# Prompt
Throughout the entries below, report every line where "rewrite" is found.

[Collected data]

=== Begin Enclosure ===

(* ===== verification/NodeVote.v ===== *)
(** * The node refines the vote ledger

    Every operation of [Node] and [Rpc] that runs with the lock held takes the
    ledger of the node through a sequence of steps of [VoteLedger], whatever the
    driver does; starting an election is [elect], and only [becomeLeaderLocked]
    makes a leader. *)

From Stdlib Require Import Ascii String.
From stdpp Require Import strings relations.
From S2P Require Import Prelude GoStd Json Wire Logging Metrics Sql Storage StoreSpec.
From S2P Require Import Config Types Node Rpc VoteLedger.
#[local] Open Scope Z_scope.

Create HintDb vote discriminated.

Section node_vote.
Context `{D : !SqlDriver} `{L : !SqlLaws D} `{R : !GoRuntime}.

(** The ledger of a node whose store is between statements. *)
Definition has_ledger (n : Node) (l : ledger) : Prop :=
  ∃ t, view (store n) = Idle t ∧ spec_CurrentTermVote t = Some (disk_vote l)
    ∧ role n = l_role l ∧ currentTerm n = l_term l ∧ votedFor n = l_vote l
    ∧ is_u64 (l_term l).

(** The identity of the node, its peers and its compaction threshold never change. *)
Definition same_identity (n n' : Node) : Prop :=
  node_id n' = node_id n ∧ peers n' = peers n ∧ snapshotThreshold n' = snapshotThreshold n.

Definition vote_refines (n n' : Node) : Prop :=
  same_identity n n' ∧ ∀ l, has_ledger n l → ∃ l', has_ledger n' l' ∧ lsteps l l'.

#[global] Instance vote_refines_preorder : PreOrder vote_refines.
Proof.
  split.
  - intros n. split; [done|]. intros l Hl. exists l. split; [done|]. apply rtc_refl.
  - intros n1 n2 n3 [(Hi1 & Hp1 & Ht1) H12] [(Hi2 & Hp2 & Ht2) H23]. split; [split_and!; congruence|].
    intros l Hl. destruct (H12 l Hl) as (l' & Hl' & Hs).
    destruct (H23 l' Hl') as (l'' & Hl'' & Hs'). exists l''. split; [done|].
    by etrans.
Qed.

(** ** Building blocks *)

Lemma vote_modify (f : Node → Node) :
  (∀ n, node_id (f n) = node_id n ∧ peers (f n) = peers n
    ∧ snapshotThreshold (f n) = snapshotThreshold n ∧ store (f n) = store n
    ∧ role (f n) = role n ∧ currentTerm (f n) = currentTerm n ∧ votedFor (f n) = votedFor n) →
  preserves vote_refines (modify f).
Proof.
  intros H. apply preserves_modify. intros n. destruct (H n) as (Hi & Hp & Hth & Hst & Hr & Ht & Hv).
  split; [done|]. intros l (t & Hl). exists l. split; [|apply rtc_refl].
  exists t. by rewrite Hst, Hr, Ht, Hv.
Qed.

Lemma vote_store_idle (n : Node) c t t' :
  view (store n) = Idle t → view c = Idle t' →
  spec_CurrentTermVote t' = spec_CurrentTermVote t →
  vote_refines n (set_store c n).
Proof.
  intros Hv Hc He. split; [done|]. intros l (t0 & Hl). exists l. split; [|apply rtc_refl].
  destruct Hl as (Hv0 & Hl). rewrite Hv in Hv0. simplify_eq.
  exists t'. split; [done|]. by rewrite He.
Qed.

(** A connection that is not idle has no ledger: nothing to show. *)
Lemma vote_refines_idle (n n' : Node) :
  same_identity n n' → (∀ t, view (store n) = Idle t → vote_refines n n') → vote_refines n n'.
Proof.
  intros Hi H. split; [done|]. intros l Hl. pose proof Hl as (t & Hv & _).
  by apply (H t Hv).
Qed.

Lemma vote_reads {A} (m : ST conn (result A)) f :
  reads m f → preserves vote_refines (with_store m).
Proof.
  intros Hm n. unfold with_store. apply vote_refines_idle; [by destruct (m (store n))|].
  intros t Hv. pose proof (Hm (store n) t Hv) as [Hv' _].
  destruct (m (store n)) as [r c]. by eapply vote_store_idle.
Qed.

Lemma vote_refines_store {A} pre (m : ST conn (result A)) f :
  refines pre m f →
  (∀ t a t', f t = Some (a, t') → spec_CurrentTermVote t' = spec_CurrentTermVote t) →
  preserves vote_refines (with_store m).
Proof.
  intros Hm Hf n. unfold with_store. apply vote_refines_idle; [by destruct (m (store n))|].
  intros t Hv. pose proof (Hm (store n) t Hv) as [Hr _].
  destruct (m (store n)) as [[a|e] c]; cbn in Hr.
  - destruct Hr as (t' & Ef & Hc). eapply vote_store_idle; [done..|]. by eapply Hf.
  - by eapply vote_store_idle.
Qed.

(** ** The vote on disk is two metadata rows *)

Definition same_vote_rows (t t' : tables) : Prop :=
  metadata t' !! "current_term" = metadata t !! "current_term"
  ∧ metadata t' !! "voted_for" = metadata t !! "voted_for".

Lemma spec_CurrentTermVote_rows t t' :
  same_vote_rows t t' → spec_CurrentTermVote t' = spec_CurrentTermVote t.
Proof. intros [H1 H2]. unfold spec_CurrentTermVote, meta_uint. by rewrite H1, H2. Qed.

Lemma put_meta_rows k v t :
  k ≠ "current_term" → k ≠ "voted_for" → same_vote_rows t (put_meta k v t).
Proof. intros. split; cbn; by rewrite lookup_insert_ne. Qed.

Lemma put_snapshot_rows snap t : same_vote_rows t (put_snapshot snap t).
Proof. split; cbn; by rewrite !lookup_insert_ne. Qed.

Lemma spec_CurrentTermVote_save term v t :
  is_u64 term → spec_CurrentTermVote (spec_SaveTermVote term v t) = Some (term, v).
Proof.
  intros Ht. unfold spec_CurrentTermVote, meta_uint, spec_SaveTermVote, put_meta. cbn.
  rewrite (lookup_insert_ne _ "voted_for" "current_term") by done.
  rewrite !lookup_insert_eq. cbn. by rewrite ParseUint_FormatUint.
Qed.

=== End Enclosure ===

# Your response
  exists t. by rewrite Hst, Hr, Ht, Hv.
  destruct Hl as (Hv0 & Hl). rewrite Hv in Hv0. simplify_eq.
  exists t'. split; [done|]. by rewrite He.
Proof. intros [H1 H2]. unfold spec_CurrentTermVote, meta_uint. by rewrite H1, H2. Qed.
Proof. intros. split; cbn; by rewrite lookup_insert_ne. Qed.
Proof. split; cbn; by rewrite !lookup_insert_ne. Qed.
  rewrite (lookup_insert_ne _ "voted_for" "current_term") by done.
  rewrite !lookup_insert_eq. cbn. by rewrite ParseUint_FormatUint.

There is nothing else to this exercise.